#### Data section ####

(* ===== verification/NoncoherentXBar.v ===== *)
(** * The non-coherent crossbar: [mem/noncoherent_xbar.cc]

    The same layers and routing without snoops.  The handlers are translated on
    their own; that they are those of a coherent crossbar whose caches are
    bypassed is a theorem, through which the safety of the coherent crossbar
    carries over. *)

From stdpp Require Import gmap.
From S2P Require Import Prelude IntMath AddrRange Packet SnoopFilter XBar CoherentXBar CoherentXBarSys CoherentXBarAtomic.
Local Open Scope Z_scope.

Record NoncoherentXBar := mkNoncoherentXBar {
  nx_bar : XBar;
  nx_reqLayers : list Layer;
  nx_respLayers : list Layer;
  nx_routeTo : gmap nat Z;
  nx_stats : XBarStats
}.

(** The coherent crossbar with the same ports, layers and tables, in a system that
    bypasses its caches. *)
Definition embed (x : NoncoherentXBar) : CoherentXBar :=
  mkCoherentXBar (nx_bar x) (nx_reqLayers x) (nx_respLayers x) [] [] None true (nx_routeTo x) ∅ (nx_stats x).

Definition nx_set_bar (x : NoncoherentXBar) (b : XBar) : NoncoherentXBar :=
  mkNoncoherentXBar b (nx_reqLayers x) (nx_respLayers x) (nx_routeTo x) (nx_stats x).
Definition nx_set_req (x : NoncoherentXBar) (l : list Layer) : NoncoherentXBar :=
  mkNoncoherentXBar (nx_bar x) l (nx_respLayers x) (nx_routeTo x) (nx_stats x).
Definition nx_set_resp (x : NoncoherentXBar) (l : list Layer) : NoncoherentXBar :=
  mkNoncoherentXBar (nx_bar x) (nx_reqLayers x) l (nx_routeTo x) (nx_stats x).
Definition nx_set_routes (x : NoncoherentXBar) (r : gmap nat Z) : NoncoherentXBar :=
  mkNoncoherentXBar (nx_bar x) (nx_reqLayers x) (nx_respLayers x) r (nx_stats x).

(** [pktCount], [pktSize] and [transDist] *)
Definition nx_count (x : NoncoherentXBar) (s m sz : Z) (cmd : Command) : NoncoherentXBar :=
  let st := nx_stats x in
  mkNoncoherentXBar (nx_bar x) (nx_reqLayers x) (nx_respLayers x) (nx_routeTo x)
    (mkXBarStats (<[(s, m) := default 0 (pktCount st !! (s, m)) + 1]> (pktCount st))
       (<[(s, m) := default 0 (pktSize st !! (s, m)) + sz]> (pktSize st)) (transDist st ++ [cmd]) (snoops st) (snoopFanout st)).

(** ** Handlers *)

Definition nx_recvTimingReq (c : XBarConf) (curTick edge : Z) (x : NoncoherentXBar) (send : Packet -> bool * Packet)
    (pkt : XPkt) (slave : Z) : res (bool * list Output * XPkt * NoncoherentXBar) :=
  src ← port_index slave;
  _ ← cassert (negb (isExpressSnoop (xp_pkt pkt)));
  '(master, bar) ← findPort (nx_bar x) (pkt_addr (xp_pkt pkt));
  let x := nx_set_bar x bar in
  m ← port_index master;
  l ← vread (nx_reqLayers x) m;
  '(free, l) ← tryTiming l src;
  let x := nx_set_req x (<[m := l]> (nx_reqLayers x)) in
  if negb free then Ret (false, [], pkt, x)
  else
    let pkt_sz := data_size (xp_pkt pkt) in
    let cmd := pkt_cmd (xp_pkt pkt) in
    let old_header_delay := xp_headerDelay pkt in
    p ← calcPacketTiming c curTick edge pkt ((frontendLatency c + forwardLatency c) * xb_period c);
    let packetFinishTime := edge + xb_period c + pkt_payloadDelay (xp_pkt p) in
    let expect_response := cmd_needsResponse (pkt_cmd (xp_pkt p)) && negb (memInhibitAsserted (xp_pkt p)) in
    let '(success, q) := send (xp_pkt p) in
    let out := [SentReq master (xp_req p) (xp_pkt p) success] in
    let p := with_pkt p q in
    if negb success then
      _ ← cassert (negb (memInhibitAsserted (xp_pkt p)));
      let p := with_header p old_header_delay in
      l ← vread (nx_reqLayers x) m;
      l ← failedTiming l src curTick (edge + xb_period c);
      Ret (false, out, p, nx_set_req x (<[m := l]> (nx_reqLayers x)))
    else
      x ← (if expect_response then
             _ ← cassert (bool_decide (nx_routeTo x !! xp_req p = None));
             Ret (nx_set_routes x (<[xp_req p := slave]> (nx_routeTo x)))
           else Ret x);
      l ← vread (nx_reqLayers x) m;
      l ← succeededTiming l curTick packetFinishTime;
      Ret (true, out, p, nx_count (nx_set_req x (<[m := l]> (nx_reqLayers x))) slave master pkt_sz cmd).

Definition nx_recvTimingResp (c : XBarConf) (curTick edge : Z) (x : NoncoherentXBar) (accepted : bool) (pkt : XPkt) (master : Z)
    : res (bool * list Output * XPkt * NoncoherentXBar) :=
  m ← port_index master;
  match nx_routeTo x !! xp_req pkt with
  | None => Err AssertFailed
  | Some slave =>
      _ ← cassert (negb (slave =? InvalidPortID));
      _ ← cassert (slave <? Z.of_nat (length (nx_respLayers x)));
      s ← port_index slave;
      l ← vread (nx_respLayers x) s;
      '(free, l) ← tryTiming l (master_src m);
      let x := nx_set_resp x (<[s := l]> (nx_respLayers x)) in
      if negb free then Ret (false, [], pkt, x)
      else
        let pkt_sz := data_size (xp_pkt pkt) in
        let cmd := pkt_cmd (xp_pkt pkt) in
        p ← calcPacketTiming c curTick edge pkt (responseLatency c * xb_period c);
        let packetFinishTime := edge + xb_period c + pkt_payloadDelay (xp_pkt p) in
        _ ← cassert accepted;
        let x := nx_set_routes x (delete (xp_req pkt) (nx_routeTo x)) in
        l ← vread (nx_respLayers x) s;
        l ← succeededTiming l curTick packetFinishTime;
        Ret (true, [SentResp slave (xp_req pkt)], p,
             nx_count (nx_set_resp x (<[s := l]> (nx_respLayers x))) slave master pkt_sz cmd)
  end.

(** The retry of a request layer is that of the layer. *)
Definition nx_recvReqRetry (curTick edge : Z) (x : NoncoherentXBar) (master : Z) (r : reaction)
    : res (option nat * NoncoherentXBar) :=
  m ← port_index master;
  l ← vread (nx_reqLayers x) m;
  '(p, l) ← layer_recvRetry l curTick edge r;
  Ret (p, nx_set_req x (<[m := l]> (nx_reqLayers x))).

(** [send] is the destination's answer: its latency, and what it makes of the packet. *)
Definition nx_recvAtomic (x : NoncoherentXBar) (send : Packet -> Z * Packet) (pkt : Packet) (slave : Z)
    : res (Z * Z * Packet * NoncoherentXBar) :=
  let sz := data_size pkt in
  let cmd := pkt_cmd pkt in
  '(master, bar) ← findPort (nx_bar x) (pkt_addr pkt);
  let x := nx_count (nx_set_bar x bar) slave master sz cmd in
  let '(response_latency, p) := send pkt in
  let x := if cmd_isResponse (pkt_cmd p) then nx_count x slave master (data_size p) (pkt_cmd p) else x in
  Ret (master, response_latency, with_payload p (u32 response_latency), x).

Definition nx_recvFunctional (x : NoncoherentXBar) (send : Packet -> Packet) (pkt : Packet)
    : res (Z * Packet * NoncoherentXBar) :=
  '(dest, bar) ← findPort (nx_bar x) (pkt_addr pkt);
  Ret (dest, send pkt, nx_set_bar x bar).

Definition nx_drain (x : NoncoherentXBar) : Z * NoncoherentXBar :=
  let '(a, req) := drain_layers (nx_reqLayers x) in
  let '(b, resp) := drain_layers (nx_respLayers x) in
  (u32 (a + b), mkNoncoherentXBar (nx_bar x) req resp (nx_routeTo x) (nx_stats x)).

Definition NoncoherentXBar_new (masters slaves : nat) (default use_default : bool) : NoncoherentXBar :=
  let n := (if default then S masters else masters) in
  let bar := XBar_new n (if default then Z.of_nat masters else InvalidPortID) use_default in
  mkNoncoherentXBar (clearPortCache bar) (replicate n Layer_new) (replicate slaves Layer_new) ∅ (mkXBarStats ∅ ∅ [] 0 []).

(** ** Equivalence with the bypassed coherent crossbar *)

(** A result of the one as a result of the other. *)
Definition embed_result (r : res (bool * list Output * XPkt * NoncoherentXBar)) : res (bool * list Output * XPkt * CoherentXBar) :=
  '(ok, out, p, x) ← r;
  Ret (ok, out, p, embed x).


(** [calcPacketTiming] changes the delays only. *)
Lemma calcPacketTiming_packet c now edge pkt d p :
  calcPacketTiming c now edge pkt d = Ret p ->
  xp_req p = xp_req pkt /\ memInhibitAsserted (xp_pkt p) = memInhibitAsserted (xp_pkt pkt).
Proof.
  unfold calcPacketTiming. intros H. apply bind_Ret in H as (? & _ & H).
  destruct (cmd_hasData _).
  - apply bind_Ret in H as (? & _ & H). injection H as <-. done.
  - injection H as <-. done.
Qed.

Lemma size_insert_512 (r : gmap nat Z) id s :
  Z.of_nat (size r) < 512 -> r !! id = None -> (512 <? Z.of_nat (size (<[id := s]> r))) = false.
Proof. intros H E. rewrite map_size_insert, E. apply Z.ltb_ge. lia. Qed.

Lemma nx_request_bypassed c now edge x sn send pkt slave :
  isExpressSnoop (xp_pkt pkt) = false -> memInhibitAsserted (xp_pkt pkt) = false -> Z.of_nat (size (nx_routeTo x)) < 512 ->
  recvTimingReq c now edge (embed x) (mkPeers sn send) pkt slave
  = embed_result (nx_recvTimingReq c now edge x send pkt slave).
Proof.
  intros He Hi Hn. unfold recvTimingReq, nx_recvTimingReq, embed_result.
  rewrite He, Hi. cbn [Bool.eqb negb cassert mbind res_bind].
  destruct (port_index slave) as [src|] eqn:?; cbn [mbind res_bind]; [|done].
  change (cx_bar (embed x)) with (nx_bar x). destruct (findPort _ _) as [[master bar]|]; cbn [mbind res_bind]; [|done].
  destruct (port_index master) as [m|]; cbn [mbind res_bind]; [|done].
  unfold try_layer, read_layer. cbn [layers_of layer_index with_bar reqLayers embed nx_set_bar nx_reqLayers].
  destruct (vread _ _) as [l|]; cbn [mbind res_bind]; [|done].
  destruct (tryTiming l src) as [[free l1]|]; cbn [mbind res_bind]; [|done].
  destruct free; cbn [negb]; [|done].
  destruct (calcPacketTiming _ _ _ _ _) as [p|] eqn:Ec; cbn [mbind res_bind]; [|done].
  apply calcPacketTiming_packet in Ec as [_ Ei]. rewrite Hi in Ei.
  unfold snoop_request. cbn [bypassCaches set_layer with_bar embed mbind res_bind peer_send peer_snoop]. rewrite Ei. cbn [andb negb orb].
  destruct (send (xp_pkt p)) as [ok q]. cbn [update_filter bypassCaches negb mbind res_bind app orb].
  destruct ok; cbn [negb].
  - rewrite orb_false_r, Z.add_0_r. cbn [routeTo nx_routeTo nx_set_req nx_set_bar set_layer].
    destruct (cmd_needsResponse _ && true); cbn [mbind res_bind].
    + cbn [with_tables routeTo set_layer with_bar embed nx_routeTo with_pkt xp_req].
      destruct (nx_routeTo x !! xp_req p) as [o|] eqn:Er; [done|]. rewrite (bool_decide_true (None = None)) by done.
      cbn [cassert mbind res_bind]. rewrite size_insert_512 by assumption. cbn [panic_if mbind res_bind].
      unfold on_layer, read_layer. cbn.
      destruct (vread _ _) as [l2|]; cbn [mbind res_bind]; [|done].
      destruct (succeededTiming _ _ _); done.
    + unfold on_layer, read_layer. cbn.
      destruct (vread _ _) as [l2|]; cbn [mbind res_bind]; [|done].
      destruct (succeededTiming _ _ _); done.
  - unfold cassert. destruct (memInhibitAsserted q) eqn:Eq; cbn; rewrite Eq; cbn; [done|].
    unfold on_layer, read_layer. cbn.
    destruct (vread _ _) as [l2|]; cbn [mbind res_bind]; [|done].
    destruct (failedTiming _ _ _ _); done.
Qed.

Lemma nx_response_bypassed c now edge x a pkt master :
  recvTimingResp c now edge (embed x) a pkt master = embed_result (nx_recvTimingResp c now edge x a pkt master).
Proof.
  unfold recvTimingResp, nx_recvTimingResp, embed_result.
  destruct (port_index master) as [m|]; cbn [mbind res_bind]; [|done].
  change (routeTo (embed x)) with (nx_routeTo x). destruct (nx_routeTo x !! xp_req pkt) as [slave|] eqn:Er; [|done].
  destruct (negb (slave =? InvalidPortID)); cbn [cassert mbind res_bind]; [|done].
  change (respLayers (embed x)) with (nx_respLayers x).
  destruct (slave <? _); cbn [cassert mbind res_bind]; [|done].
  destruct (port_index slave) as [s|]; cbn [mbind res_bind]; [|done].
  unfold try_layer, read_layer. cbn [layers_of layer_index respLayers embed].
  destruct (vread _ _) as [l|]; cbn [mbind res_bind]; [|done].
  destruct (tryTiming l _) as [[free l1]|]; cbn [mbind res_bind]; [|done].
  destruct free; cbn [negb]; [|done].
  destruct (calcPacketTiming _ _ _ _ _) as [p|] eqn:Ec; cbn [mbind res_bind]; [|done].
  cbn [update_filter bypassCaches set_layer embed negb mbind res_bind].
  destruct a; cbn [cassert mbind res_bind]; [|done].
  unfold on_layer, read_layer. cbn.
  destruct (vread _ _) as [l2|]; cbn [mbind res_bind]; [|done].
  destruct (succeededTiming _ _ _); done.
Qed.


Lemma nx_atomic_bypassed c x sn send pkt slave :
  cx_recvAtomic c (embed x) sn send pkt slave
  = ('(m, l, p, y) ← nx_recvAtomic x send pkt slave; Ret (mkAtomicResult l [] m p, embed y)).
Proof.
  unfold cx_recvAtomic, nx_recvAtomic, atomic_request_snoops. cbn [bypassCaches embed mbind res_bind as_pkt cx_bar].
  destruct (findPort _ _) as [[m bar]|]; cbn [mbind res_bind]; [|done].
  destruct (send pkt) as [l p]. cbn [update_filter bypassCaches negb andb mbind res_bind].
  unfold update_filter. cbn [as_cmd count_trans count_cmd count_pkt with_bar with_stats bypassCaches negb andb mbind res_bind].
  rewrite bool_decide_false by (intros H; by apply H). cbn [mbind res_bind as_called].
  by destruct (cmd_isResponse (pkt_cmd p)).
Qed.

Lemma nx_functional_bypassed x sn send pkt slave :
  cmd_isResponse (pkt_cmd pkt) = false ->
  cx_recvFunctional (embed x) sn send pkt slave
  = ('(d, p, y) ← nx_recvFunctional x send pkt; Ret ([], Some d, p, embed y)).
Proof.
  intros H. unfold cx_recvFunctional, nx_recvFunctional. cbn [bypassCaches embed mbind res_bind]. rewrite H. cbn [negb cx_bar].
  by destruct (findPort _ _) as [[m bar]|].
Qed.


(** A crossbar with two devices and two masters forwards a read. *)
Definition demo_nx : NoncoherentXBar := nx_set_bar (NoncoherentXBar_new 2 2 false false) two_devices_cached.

####

— Problem to work on —
Restate the data verbatim through the "From stdpp Require Import gmap." line.

— Response to this exercise —
(* ===== verification/NoncoherentXBar.v ===== *)
(** * The non-coherent crossbar: [mem/noncoherent_xbar.cc]

    The same layers and routing without snoops.  The handlers are translated on
    their own; that they are those of a coherent crossbar whose caches are
    bypassed is a theorem, through which the safety of the coherent crossbar
    carries over. *)

From stdpp Require Import gmap.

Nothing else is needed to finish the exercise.